◆ **What you will do**
Reproduce only the lines of the material below that start at the line containing "let '((namespace, key), row) := e in" and stop at the line containing "let? _ := ensure (total_len". Keep both end lines.

****************************************

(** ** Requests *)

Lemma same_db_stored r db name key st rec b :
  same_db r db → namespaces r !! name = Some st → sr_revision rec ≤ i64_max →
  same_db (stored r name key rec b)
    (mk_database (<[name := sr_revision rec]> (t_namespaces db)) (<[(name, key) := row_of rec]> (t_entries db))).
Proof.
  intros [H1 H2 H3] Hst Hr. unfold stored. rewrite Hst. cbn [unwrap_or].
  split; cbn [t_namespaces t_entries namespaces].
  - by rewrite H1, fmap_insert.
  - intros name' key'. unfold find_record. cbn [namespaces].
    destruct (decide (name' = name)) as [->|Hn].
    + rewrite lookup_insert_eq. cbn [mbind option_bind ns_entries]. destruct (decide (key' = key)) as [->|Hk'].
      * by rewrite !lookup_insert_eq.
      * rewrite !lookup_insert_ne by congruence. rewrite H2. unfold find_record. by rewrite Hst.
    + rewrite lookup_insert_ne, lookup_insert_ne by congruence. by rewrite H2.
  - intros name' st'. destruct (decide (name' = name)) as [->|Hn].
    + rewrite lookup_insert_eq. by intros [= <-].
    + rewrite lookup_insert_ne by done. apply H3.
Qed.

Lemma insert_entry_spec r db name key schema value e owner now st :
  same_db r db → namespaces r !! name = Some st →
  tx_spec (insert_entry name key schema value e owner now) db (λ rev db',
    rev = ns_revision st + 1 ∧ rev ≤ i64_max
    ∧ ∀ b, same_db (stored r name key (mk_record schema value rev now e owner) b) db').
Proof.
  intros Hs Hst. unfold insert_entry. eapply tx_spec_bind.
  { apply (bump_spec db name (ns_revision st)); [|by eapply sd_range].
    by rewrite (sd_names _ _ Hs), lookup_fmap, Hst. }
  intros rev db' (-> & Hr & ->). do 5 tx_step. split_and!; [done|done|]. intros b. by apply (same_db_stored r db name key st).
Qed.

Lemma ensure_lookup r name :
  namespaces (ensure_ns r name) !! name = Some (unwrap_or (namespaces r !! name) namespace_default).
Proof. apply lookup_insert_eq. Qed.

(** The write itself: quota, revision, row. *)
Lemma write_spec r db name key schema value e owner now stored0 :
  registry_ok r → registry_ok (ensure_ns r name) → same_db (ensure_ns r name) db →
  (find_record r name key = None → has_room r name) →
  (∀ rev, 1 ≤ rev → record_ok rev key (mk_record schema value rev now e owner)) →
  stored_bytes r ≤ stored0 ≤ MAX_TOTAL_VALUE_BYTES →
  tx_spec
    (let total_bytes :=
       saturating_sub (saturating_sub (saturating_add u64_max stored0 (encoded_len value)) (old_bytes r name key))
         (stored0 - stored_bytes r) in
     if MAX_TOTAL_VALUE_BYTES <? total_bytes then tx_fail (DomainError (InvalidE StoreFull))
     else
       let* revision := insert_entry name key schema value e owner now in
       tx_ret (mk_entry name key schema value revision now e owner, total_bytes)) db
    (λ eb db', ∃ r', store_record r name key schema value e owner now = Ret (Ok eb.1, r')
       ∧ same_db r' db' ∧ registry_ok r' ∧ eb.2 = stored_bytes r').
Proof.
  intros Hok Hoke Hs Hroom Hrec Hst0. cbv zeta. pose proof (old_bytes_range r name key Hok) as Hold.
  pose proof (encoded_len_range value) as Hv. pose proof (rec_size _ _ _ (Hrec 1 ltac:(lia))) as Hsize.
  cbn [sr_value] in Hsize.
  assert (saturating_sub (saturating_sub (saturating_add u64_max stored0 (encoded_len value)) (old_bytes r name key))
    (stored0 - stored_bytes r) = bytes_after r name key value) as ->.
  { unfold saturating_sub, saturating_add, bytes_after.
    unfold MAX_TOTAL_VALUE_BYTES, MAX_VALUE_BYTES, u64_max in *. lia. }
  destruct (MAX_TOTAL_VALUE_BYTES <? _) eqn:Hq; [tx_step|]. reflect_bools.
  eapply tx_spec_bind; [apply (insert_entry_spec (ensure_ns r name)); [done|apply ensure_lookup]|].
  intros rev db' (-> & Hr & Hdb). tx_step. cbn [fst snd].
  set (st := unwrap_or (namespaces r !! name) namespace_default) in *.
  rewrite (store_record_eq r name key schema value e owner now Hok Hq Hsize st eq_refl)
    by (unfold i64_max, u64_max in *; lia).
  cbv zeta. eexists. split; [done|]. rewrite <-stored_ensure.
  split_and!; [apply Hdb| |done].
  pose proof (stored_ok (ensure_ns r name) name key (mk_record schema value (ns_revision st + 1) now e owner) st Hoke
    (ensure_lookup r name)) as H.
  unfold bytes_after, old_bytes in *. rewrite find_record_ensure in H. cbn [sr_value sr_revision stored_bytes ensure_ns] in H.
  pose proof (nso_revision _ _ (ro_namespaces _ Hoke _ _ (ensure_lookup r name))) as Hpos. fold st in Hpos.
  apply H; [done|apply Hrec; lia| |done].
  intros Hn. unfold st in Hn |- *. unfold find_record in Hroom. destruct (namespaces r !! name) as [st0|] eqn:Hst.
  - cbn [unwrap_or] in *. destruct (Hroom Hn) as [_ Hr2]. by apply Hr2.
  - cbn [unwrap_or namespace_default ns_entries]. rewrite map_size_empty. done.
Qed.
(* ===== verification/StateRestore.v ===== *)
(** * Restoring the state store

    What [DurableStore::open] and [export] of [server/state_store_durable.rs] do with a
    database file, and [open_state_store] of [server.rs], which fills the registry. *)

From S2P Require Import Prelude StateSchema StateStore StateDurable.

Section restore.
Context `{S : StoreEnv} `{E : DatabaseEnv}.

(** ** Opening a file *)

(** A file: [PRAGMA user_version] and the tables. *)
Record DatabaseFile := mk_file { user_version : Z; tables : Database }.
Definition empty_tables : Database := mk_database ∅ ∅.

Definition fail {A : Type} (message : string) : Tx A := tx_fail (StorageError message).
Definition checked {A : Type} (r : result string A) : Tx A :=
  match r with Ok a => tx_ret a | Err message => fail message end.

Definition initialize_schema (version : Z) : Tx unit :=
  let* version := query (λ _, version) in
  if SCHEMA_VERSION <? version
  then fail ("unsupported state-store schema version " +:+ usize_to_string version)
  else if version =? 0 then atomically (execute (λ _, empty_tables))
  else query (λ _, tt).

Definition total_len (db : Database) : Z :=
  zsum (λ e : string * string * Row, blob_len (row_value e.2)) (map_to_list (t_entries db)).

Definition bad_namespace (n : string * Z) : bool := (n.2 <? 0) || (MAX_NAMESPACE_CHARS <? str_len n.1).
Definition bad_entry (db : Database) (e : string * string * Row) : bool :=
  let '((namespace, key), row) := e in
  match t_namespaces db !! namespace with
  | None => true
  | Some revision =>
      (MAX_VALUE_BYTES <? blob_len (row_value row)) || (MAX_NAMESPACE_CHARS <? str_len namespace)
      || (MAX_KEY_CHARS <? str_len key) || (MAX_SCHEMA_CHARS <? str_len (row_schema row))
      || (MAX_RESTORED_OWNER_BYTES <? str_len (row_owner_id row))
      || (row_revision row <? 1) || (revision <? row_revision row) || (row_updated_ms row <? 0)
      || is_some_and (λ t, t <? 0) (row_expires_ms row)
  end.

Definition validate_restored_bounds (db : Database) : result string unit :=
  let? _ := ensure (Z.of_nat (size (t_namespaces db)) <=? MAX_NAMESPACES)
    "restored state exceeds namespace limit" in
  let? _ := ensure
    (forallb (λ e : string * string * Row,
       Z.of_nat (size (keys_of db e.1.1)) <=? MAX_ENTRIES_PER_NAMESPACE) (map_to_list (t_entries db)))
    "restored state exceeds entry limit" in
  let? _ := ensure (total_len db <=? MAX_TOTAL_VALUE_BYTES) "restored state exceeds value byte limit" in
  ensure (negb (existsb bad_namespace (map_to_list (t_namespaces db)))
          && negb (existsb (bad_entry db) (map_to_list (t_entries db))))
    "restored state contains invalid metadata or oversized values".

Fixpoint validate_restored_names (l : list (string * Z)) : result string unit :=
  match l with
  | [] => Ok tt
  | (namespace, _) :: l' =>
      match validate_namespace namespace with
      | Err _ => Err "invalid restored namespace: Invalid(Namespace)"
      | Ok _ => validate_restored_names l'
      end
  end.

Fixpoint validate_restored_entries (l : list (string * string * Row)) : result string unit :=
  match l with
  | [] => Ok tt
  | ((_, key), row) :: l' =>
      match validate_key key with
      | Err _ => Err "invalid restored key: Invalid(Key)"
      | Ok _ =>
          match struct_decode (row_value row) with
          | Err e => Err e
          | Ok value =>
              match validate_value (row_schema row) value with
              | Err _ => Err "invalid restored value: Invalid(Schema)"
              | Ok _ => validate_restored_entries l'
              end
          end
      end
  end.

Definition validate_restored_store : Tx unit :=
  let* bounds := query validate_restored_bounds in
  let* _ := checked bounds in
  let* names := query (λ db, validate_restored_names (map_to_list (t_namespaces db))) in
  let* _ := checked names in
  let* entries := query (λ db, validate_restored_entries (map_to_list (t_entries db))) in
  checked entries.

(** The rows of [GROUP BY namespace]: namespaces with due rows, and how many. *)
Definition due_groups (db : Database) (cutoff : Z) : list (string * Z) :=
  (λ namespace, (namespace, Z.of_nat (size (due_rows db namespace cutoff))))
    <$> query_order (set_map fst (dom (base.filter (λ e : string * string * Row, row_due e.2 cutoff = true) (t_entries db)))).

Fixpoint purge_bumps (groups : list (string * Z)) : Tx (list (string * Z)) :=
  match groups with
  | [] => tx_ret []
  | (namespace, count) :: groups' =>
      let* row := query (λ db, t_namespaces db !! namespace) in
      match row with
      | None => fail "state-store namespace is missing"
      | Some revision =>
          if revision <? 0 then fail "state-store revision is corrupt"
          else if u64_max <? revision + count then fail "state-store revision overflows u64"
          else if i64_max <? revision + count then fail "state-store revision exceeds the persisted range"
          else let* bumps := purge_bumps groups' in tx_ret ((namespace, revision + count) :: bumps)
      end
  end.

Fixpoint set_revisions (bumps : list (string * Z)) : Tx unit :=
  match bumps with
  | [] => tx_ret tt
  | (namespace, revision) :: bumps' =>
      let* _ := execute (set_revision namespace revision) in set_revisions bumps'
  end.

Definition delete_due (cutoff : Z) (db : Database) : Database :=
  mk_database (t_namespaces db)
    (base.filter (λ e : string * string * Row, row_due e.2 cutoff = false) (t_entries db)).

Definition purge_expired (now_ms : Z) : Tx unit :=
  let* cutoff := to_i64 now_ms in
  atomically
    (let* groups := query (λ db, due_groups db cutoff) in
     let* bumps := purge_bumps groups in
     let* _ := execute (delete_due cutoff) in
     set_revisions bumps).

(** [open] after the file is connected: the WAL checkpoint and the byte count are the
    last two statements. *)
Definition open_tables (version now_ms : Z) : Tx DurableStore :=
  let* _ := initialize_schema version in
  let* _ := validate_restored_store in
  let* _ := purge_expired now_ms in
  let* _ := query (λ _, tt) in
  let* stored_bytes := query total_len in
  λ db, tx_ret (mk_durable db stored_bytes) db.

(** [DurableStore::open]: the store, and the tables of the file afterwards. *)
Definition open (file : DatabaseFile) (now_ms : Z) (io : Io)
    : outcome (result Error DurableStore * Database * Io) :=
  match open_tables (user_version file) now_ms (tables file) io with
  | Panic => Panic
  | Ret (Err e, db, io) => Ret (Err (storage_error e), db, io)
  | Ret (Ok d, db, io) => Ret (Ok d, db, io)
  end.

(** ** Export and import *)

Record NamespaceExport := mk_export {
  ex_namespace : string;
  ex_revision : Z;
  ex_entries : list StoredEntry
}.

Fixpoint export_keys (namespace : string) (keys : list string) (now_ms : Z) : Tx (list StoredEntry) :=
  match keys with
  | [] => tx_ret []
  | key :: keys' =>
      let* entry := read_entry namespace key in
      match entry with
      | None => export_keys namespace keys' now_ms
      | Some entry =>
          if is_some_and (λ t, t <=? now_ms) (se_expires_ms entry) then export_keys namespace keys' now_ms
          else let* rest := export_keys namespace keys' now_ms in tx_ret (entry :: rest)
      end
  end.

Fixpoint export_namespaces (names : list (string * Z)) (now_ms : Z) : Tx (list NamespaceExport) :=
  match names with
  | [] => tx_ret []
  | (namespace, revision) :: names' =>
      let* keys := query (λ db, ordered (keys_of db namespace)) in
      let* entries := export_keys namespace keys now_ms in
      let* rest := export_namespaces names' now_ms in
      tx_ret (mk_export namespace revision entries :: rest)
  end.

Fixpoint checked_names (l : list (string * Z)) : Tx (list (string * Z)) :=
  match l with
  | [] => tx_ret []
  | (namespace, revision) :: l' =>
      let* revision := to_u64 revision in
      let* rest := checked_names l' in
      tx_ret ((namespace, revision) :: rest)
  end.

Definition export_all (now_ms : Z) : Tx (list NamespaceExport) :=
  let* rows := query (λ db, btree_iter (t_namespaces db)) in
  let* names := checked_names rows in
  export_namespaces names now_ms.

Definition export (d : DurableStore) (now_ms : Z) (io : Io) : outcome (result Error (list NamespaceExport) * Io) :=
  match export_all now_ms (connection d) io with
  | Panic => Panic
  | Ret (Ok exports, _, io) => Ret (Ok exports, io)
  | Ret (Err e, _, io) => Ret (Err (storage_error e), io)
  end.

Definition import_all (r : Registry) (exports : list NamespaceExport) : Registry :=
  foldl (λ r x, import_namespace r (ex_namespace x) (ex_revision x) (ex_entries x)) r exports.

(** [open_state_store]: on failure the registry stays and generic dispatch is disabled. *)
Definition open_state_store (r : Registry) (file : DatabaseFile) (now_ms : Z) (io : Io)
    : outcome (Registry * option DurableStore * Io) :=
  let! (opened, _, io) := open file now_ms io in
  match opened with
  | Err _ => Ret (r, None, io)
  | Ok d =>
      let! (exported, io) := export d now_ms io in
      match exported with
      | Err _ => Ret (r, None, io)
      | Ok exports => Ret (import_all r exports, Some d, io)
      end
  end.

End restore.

****************************************

◆ **Output of the task**
  let '((namespace, key), row) := e in
  match t_namespaces db !! namespace with
  | None => true
  | Some revision =>
      (MAX_VALUE_BYTES <? blob_len (row_value row)) || (MAX_NAMESPACE_CHARS <? str_len namespace)
      || (MAX_KEY_CHARS <? str_len key) || (MAX_SCHEMA_CHARS <? str_len (row_schema row))
      || (MAX_RESTORED_OWNER_BYTES <? str_len (row_owner_id row))
      || (row_revision row <? 1) || (revision <? row_revision row) || (row_updated_ms row <? 0)
      || is_some_and (λ t, t <? 0) (row_expires_ms row)
  end.

Definition validate_restored_bounds (db : Database) : result string unit :=
  let? _ := ensure (Z.of_nat (size (t_namespaces db)) <=? MAX_NAMESPACES)
    "restored state exceeds namespace limit" in
  let? _ := ensure
    (forallb (λ e : string * string * Row,
       Z.of_nat (size (keys_of db e.1.1)) <=? MAX_ENTRIES_PER_NAMESPACE) (map_to_list (t_entries db)))
    "restored state exceeds entry limit" in
  let? _ := ensure (total_len db <=? MAX_TOTAL_VALUE_BYTES) "restored state exceeds value byte limit" in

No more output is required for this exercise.